En esta segunda parte hablamos de la rosca política. Karl Marx y  Freidrich Engels (Stefan Konarske) se conocen en las oficinas de Arnold Ruge: un viejo amarrete editor de una revista Alemana en la que escribían ambos jóvenes. Ruge, le reprochaba a Engels que Marx nunca entregaba a tiempo sus artículos, y que prácticamente, era un lumpen. Aquella tarde ambos jóvenes  bajo el lema de que  Hegel “es el pensador materialista más grande nuestra época”, se dirigieron a un bar, y bebieron todo tipo de tragos y de ideas. Peck, elige esa noche de borrachera como el momento en que Marx dice una de las frases más conmovedoras de la filosofía: “Los filósofos han intentado interpretar el mundo, pero de lo que se trata es de transformarlo”.

Los jóvenes comienzan una amistad motorizada por el deseo de acabar con el capitalismo y su explotación; y por un futuro comunista. Marx y Engels habian comenzado a rosquear  en la política para de a poco vencer a los reformistas y pacifistas que dominaban los debates en los congresos de La Liga de los Justos,  influenciados por  Weitlig, Proudhon y Grün. El camino era el de la radicalización de los debates. Europa estaba marcada por la explotación del proletariado en las fabricas, el hambre, y la crisis de los gobiernos. Los jóvenes intelectuales habían profundizado sus tesis con que el único camino posible para terminar con la explotación capitalista era que el poder lo tomara la clase trabajadora.

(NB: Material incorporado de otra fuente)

(** what is listed is served, and the other way round. A request whose path is on the
    list of a share reaches exactly the listed file, unless a name in it holds a
    backslash: that one is refused, although it is listed. Whatever existing file a
    request reaches is listed. And a listing without backslashes and names of partial
    downloads is a manifest a mirror can follow: every path on it is written where it
    lies in the share. *)
Theorem listing_served (d : Disk) (root : list bytes) (c : HashCache) (origin : gmap bytes FileMeta) :
  disk_ok d -> root ∈ d_dirs d ->
  (forall e, listed d root c origin e ->
     (92 ∉ me_path e -> exists f, resolve_within (canonicalize_in d) root (me_path e) = Some (Ok (root ++ split 47 (me_path e))) /\
        d_files d !! (root ++ split 47 (me_path e)) = Some f /\ me_size e = zlen (df_data f)) /\
     (92 ∈ me_path e -> resolve_within (canonicalize_in d) root (me_path e) = Some (Err InvalidComponent))) /\
  (forall req p f, resolve_within (canonicalize_in d) root req = Some (Ok p) -> d_files d !! p = Some f ->
     exists e, listed d root c origin e /\ me_path e = join [47] (named req)) /\
  (forall w es, w ≡ₚ walk_share d root -> build_listing root c (Some w) origin = Some {| entries := es |} ->
     Forall (fun e => (92 ∉ me_path e) /\ is_part (split 47 (me_path e)) = false) es -> manifest_ok {| entries := es |}).
Proof.
  intros Hd Hr. split_and!.
  - intros e (rel & f & Hf & Hne & Hn & Hh & -> & ->)%listed_rel; [| done | done].
    destruct (clean_rel rel Hne Hn Hh) as [Hnamed Hclean].
    rewrite split_join by (done || (eapply Forall_impl; [done |]; by intros w [[] _])).
    destruct (resolve_disk d root (join [47] rel) Hr) as [[H1 H2] | [H1 H2]]; rewrite ?Hnamed in H2; split.
    + intros _. by exists f.
    + intros Hb. by apply Hclean in H1.
    + intros Hb%Hclean. done.
    + done.
  - intros req p f Hreq Hf. destruct (resolve_disk d root req Hr) as [[Hc E] | [_ E]]; [| congruence].
    assert (p = root ++ named req) as -> by congruence. destruct Hc as (_ & _ & Hc). eexists. split.
    + exists (named req), f. split_and!; [done | | reflexivity]. intros (w & Hw & Hb)%Exists_exists.
      rewrite Forall_forall in Hc. destruct (Hc w Hw) as (_ & _ & _ & _ & _ & _ & Hres). unfold is_reserved in Hb. congruence.
    + done.
  - intros w es. by apply (listing_manifest_ok d root c origin).
Qed.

Durante el congreso de la Liga de los Justos de 1848 había que votar a los delegados de Brusuelas. La organización comenzó a dejar de ser una secreta reunión anual de unos viejos idealistas trasnochados que conspiraban desde sus escritorios. Los reformistas creían que “todos los hombres éramos  hermanos”, pero  ¿cuánto  tiempo puede soportar un hombre semejante ideal mientras trabaja en condiciones inhumanas  en un fabrica, por un salario que le permite solamente no morir de hambre? Engels, interviene en aquella asamblea revelando de alguna manera que las revoluciones pacifistas y de las alegrías las hacen quienes sostienen este sistema de acumulación injusto: “La burguesía no te muestra delicadeza y no la vencerás con amabilidad”. El Knock out de la asamblea lo da Friedrich leyendo un fragmento del Joven Marx en respuesta a Proudhon: “El antagonismo entre el proletariado y la burguesía solo puede conducir a una revolución total”. Los trabajadores eligieron a Engels como delegado, y a partir de allí, quedo inaugurado oficialmente La Liga comunista bajo el lema: “Trabajadores del mundo, uníos”.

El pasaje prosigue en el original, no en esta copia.